The study aimed to investigate community mental health staff experiences of using the REFOCUS intervention. Staff were especially positive about the coaching training and the resources within two of the three working practices, highlighting the Values and Treatment preferences guide and the Strengths Assessment Worksheet, as giving them permission for new, structured conversations which led to finding out more about service users. The intervention also facilitated the development of recovery practice by supporting the development of team culture, structures and processes. The REFOCUS training was provided at to the whole community mental health team at the same time, which meant it was not possible to get everyone together for each training session, but arrangements were put in place for staff to share their learning with absent colleagues and trainers ensured that staff felt able to prioritise clinical demands, if needed.

The quantitative findings from the REFOCUS trial showed that although patient rated personal recovery scores (i.e. the Questionnaire of Processes of Recovery – the trial’s primary outcome measure) did not differ between the control and intervention groups, implementation of the intervention varied. In teams with high participation scores (adherence to the intervention) there were higher staff-rated scores for recovery-promotion behaviour change and patient-rated Personal Recovery interpersonal scores. There was a trend for patients treated in the REFOCUS group to incur £1,062 lower service use costs than those in the control group [33]. Clinical and personal recovery outcomes were found to be independent, confirming that personal recovery is a distinct construct [34]. Patients reported that the intervention supported the development of open and collaborative relationships with staff and new conversations about values, strengths and goals [35]. Organisational readiness and training effectiveness were important factors influencing implementation [22]. The REFOCUS researchers have since worked with colleagues in Australia to replicate the trial in primary and secondary care settings [36,37].

Strengths and limitations

The number of research studies which look specifically at supporting recovery practice from a staff perspective is limited. Existing qualitative studies tend to examine experiences and views relating to organisational level implementation of recovery initiatives [25,26] focus upon an the application of recovery practice principles where there may be specific tensions, such as risk [27] or involuntary treatment [28], or focus upon recovery practice within a particular treatment model [29] or setting [30]. This study examines staff perspectives on a complex, team-level intervention to support recovery and gives an insight into their views around individual components of such an intervention. The study sample of 49 participants is relatively large for a qualitative study. The characteristics of participants are diverse and include staff from a range of professional backgrounds, with differing levels of experience and seniority and who work within specialist and generic types of community based mental health team.

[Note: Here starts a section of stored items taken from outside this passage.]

(** ** The scan loop on one record *)

Lemma ctl_step_esc k c :
  k_esc k = false -> (c =? c_bslash) = false -> k_esc (ctl_step k c) = false.
Proof. intros H1 H2. unfold ctl_step. rewrite H1, H2. reflexivity. Qed.

Lemma ctl_run_esc s : forall k,
  k_esc k = false -> backslash_free s = true -> k_esc (ctl_run k s) = false.
Proof.
  induction s as [|c r IH]; intros k H B; [exact H|].
  cbn in B. apply andb_true_iff in B. destruct B as [B1 B2].
  apply negb_true_iff in B1. cbn [ctl_run fold_left].
  apply IH; [apply ctl_step_esc; assumption|exact B2].
Qed.

(** A step that starts and ends inside an object appends the
    character and records nothing. *)
Lemma partial_step_interior objs cur k c :
  k_esc k = false -> (c =? c_bslash) = false ->
  (1 <= k_count k)%Z -> (1 <= k_count (ctl_step k c))%Z ->
  partial_step (scan_state_of objs cur k) c
  = scan_state_of objs (cur ++ [c]) (ctl_step k c).
Proof.
  intros He Hb H1 H2. revert H2.
  unfold partial_step, ctl_step, scan_state_of.
  cbn [ps_escapeNext ps_inString ps_braceCount ps_currentObject ps_sessionObjects
       k_esc k_count k_inString].
  rewrite He, Hb. cbn [k_count k_inString k_esc].
  destruct (if c =? c_quote then _ else _).
  - intros _. replace (0 <? k_count k)%Z with true by (symmetry; apply Z.ltb_lt; lia).
    reflexivity.
  - destruct (c =? c_lbrace).
    + intros _. replace (k_count k =? 0)%Z with false by (symmetry; apply Z.eqb_neq; lia).
      replace (0 <? k_count k + 1)%Z with true by (symmetry; apply Z.ltb_lt; lia).
      reflexivity.
    + destruct (c =? c_rbrace).
      * intros H2.
        replace (k_count k - 1 =? 0)%Z with false by (symmetry; apply Z.eqb_neq; lia).
        replace (0 <? k_count k - 1)%Z with true by (symmetry; apply Z.ltb_lt; lia).
        reflexivity.
      * intros _. replace (0 <? k_count k)%Z with true by (symmetry; apply Z.ltb_lt; lia).
        reflexivity.
Qed.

Some caution should be taken when considering the findings. The sample inclusion criteria specifically stated that staff should report their use of at least some parts of the intervention, so we do not claim the sample represents the entire population of staff working in intervention teams. Although we did explore the barriers and enablers to implementation with this sample, reported elsewhere, [22] staff who admitted they did not implement the intervention were excluded from this study because they would not have been able to discuss their experiences of using the intervention, which was the specific aim of this study. Finally, the research programme did not include a long-term follow up to investigate the sustainability of the REFOCUS intervention, so it is not known whether practice changes were continued, on beyond the completion of the research study.

Implications for clinical practice

There are three key implications for clinical practice.

Use of Coaching as a means of developing recovery-promoting relationships: On the basis of these findings, we would support others who have recommended coaching as a means of developing Recovery promoting relationships [31]. Staff valued the concrete guidance and skills training they were given to prepared them for having tough as well as motivating, empowering conversations with service users. This has wider clinical relevance given that initiating tough conversations will always part of mental health practice and can be stressful for both clinicians and service users. Observing, rehearsing and reflecting on the clinical applications of different interaction styles of directing, mentoring and coaching helped clinicians decide how to strike a balance between when to provide help and when to step back. This clearly is fundamental to developing empowering relationships which facilitate recovery and has relevance for training of all mental health professionals.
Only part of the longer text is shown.